Leonor Demeterco de Oliveira
Leonor Demeterco de Oliveira

Ao longo de muitos anos, Leonor Demeterco Correa de Oliveira e eu fomos nos conhecendo, através de amigos comuns. Não foram seguidas as oportunidades de contatos pessoais com essa mulher que “merece um livro”, como se dizia em outros tempos, os de minha infância e mocidade, que foram os mesmos dela.

Nascemos os dois no ano de 1940 – um divisor de águas no calendário, em plena Segunda Guerra Mundial e com todos os marcadores de dias de bênçãos e dias de ira, anos de certezas espirituais irremovíveis e sob uma penca de dogmas que guiavam (ou cauterizavam?) o mundo e influenciavam boa parte da História daqueles dias.

Foram tempos de Vargas, no Brasil. Eram dias também de uma Curitiba provinciana, com as rádios PRB-2 (a Clube) e a Guairacá, sendo o grande ponto de contato com o mundo exterior e fator de unidade paranaense.

Curitiba era então frequentemente citada Brasil afora como sendo um burgo “estranho”, de clima frio e grande número de imigrantes não ibéricos e seus descendentes; imigrantes que, para conquista de um lugar ao sol, por vezes encontravam barreiras junto a certos estamentos do “velho Paraná”, tal como crônicas da cidade nos mostram, assim como a memória de antigas famílias nos revelam.

Leonor encaixava-se nesse perfil: era filha de descendentes de ucranianos, italianos e alemães, pelos dois lados. Seu clã não nasceu em berço esplêndido, pelo contrário: muitos dos ancestrais eram pequenos agricultores, pobres. Alguns, é verdade, como os Fleischfresser, eram urbanos e prósperos no ramo relojoeiro. Ela e os irmãos, sim, nasceram em lar afortunado, o pai tendo assumido os negócios do comércio da família Demeterco, na Praça Tiradentes, onde tudo começou, e foi partida para a formação de um dos maiores conglomerados supermercadistas do país.

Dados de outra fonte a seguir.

(** C7. Every resolution pass completes with [mesonFile], the derived
    [buildDir] and the derived [sourceDir] persisted and the
    [configurationChosen] key unset. After an activation the key holds a
    value only if that value is [true] and the user picked, in the
    configuration quick pick that activation showed, a file other than the
    authoritative one. The closures registered by the activation leave the
    workspace state as it is. *)
Theorem configurationChosen_reset_then_set :
  (forall f fs w,
     let r := resolveConfiguration (f :: fs) w in
     exists mf ch,
       r.1 = Normal (mf, ch) /\
       workspaceState r.2 !! "mesonbuild.mesonFile" = Some (VString mf) /\
       workspaceState r.2 !! "mesonbuild.buildDir" = Some (VString (relativeBuildDir mf)) /\
       workspaceState r.2 !! "mesonbuild.sourceDir" = Some (VString (dirname mf)) /\
       workspaceState r.2 !! "mesonbuild.configurationChosen" = None) /\
  (forall w s w' v,
     activate w = (Normal (Some s), w') ->
     workspaceState w' !! "mesonbuild.configurationChosen" = Some v ->
     v = VBoolean true /\
     exists picked,
       pickedAnother (root s) (mesonFiles s) (mesonFile s) w picked /\
       workspaceState w' !! "mesonbuild.mesonFile" = Some (VString picked) /\
       EvShowQuickPick (configurationItems (root s) (mesonFiles s)) ∈ events_since w w') /\
  (forall s mode name affects,
     steps (keeps workspaceState) (changeHandler s) /\
     steps (keeps workspaceState) (provideTasks s) /\
     steps (keeps workspaceState) (restartLanguageServer s) /\
     steps (keeps workspaceState) (pickAndRunTask mode name) /\
     steps (keeps workspaceState) (onDidChangeConfiguration s affects) /\
     steps (keeps workspaceState) (compileCommandsHandler s)).
Proof.
  split; [|split].
  - intros f fs w r. subst r.
    destruct (resolveConfiguration_total f fs w) as ([mf ch] & w1 & E1).
    rewrite E1. exists mf, ch. split; [done|].
    by apply resolveConfiguration_persists in E1.
  - intros w s w' v Hrun Hv.
    destruct (activate_returns_session w s w' Hrun) as (rt & others & f & fs & Hf & Hm).
    destruct (activate_stages w rt others f fs Hf Hm)
      as (mf & ch & w1 & w2 & w3 & w4 & E1 & E2 & E3 & E4 & Eact).
    rewrite Eact in Hrun. injection Hrun as <- <-. cbn [root mesonFiles mesonFile].
    change (workspaceState w4 !! "mesonbuild.configurationChosen" = Some v) in Hv.
    change (workspaceState (with_log ?l w4)) with (workspaceState w4).
    pose proof (resolveConfiguration_persists _ _ _ _ _ E1) as (_ & _ & _ & Hnone).
    pose proof (resolveConfiguration_keeps_quickPickAnswers (f :: fs) w) as Hq1.
    pose proof (resolveConfiguration_appends (f :: fs) w) as (d1 & Hd1 & _).
    rewrite E1 in Hq1, Hd1.
    pose proof (registerProviders_keeps_workspaceState (relativeBuildDir mf) w1) as Hws2.
    pose proof (registerProviders_keeps_quickPickAnswers (relativeBuildDir mf) w1) as Hq2.
    pose proof (registerProviders_appends (relativeBuildDir mf) w1) as (d2 & Hd2 & _).
    rewrite E2 in Hws2, Hq2, Hd2.
    pose proof (startLanguageServer_keeps_workspaceState rt
      (effectiveSetting SettingsKey.languageServer (settings w3)) (consentSetting w3) w3)
      as Hws4.
    pose proof (startLanguageServer_appends rt
      (effectiveSetting SettingsKey.languageServer (settings w3)) (consentSetting w3) w3)
      as (d4 & Hd4 & _).
    rewrite E4 in Hws4, Hd4.
    unfold keeps in *. cbn [snd] in *.
    rewrite Hws4 in Hv |- *.
    destruct (configureOnOpenFlow_workspaceState rt (f :: fs) mf (relativeBuildDir mf) ch w2)
      as [Hsame|(picked & (n & sel & Hhead & Hpick) & Hw3 & Hin)]; rewrite E3 in *;
      cbn [snd] in *.
    + rewrite Hsame, Hws2, Hnone in Hv. done.
    + rewrite Hw3 in Hv |- *. rewrite lookup_insert_eq in Hv. injection Hv as <-.
      split; [done|]. exists picked. split; [|split].
      * exists n, sel. by rewrite <- Hq1, <- Hq2.
      * by rewrite lookup_insert_ne, lookup_insert_eq.
      * pose proof (configureOnOpenFlow_appends rt (f :: fs) mf (relativeBuildDir mf) ch w2)
          as (d3 & Hd3 & _).
        rewrite E3 in Hd3. cbn [snd] in Hd3.
        rewrite (events_since_app w2 w3 d3) in Hin by done.
        rewrite (events_since_app w _
                   (d1 ++ d2 ++ d3 ++ d4 ++ [EvRegister "mesonbuild.restartLanguageServer"])).
        -- rewrite !elem_of_app. auto.
        -- cbn [log with_log]. rewrite Hd4, Hd3, Hd2, Hd1. by rewrite <- !app_assoc.
  - intros s mode name affects.
    auto 10 using changeHandler_keeps_workspaceState, provideTasks_keeps_workspaceState,
      restartLanguageServer_keeps_workspaceState, pickAndRunTask_keeps_workspaceState,
      onDidChangeConfiguration_keeps_workspaceState,
      compileCommandsHandler_keeps_workspaceState.
Qed.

A família de Leonor, até por ser multiétnica e não apresentar “sinais” que chamassem a atenção da polícia da ordem política e social, não registram perseguições. Eles fizeram parte, desde o começo, dos amplamente aculturados. Sem embargos de orgulharem-se das raízes.

2 – OBSERVATÓRIO

Leonor Demeterco com os filhos Pedro, Luiz André e Fernando (foto de 2004)
Leonor Demeterco com os filhos Pedro, Luiz André e Fernando (foto de 2004)

Ao reencontrar Leonor neste 2016, para uma ampla entrevista, vou confirmando o que amigos dela, como Eleidi Freire-Maia, Gerson Zafalon Martins e Euclides Scalco, dentre outros, há muitos anos me dizem: trata-se de uma mulher com o pensamento organizado, translúcida até, sapiente na abordagem de dias, pessoas e cenários que revelam também um mundo passé, mas que foi essencial para a construção de valores locais. Um deles, a alma curitibana.

Nos últimos 15 anos comecei a conhecer mais de perto Leonor, escritora e poeta, identidades que ela não aceita.

Acha-se, apenas, uma observadora do mundo e de tudo que nele se encontra. O que lhe dá direito, até, de não ser romântica nem encantada com o universo que a cerca. Mas, por outro lado, também lhe garante um olhar crítico. Sem ressentimentos pelas surpresas que cedo foi tendo na vida, como a morte de Lamartine, do filho Bruno, da neta Bruna… E a sua própria paralisia.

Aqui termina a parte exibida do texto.